* **Records to use**:
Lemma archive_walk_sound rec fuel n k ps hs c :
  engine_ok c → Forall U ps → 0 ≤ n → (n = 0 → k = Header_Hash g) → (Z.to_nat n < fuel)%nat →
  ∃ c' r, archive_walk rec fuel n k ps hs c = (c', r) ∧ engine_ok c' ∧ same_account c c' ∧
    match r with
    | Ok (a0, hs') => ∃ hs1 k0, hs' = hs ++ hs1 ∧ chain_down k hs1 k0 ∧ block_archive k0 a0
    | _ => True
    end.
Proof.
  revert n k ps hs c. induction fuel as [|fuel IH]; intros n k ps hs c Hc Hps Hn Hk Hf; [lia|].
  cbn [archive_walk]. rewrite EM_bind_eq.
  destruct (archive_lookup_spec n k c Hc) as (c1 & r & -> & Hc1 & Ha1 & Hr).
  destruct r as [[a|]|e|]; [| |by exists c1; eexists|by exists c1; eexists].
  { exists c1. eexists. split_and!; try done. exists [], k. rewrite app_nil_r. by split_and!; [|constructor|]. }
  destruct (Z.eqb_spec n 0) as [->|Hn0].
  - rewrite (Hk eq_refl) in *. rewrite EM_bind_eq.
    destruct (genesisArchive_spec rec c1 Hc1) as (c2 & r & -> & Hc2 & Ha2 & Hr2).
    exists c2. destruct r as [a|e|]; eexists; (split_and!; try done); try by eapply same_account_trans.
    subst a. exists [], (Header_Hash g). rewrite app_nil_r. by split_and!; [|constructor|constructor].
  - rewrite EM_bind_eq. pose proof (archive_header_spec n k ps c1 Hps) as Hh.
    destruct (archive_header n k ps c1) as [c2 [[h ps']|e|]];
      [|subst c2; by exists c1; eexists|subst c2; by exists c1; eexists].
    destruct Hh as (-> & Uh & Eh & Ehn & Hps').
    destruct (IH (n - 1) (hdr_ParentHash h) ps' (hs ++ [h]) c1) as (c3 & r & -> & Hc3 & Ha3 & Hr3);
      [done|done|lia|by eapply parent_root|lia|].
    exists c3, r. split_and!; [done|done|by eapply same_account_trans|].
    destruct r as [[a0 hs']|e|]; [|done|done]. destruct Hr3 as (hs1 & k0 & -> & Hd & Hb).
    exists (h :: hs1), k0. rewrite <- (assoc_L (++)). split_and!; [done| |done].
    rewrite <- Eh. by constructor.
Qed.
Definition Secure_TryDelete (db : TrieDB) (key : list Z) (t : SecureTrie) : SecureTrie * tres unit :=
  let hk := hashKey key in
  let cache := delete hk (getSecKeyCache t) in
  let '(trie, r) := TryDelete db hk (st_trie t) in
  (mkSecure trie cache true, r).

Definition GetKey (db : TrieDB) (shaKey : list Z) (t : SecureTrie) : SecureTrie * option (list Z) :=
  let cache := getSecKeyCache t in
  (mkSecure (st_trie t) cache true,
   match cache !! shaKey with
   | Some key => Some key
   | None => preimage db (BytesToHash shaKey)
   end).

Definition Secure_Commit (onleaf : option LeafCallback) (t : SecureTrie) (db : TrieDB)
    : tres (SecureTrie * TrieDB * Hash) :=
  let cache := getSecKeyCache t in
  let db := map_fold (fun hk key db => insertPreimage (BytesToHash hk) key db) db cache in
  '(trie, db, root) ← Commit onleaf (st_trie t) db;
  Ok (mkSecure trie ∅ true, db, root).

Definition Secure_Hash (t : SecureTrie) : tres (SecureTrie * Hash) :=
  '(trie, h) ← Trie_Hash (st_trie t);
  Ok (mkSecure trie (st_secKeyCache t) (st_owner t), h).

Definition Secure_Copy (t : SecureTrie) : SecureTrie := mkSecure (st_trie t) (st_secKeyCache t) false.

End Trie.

* **What to produce**:
Where a line above contains the word "shaKey", show that line.

* **Task solution**:
Definition GetKey (db : TrieDB) (shaKey : list Z) (t : SecureTrie) : SecureTrie * option (list Z) :=
   match cache !! shaKey with
   | None => preimage db (BytesToHash shaKey)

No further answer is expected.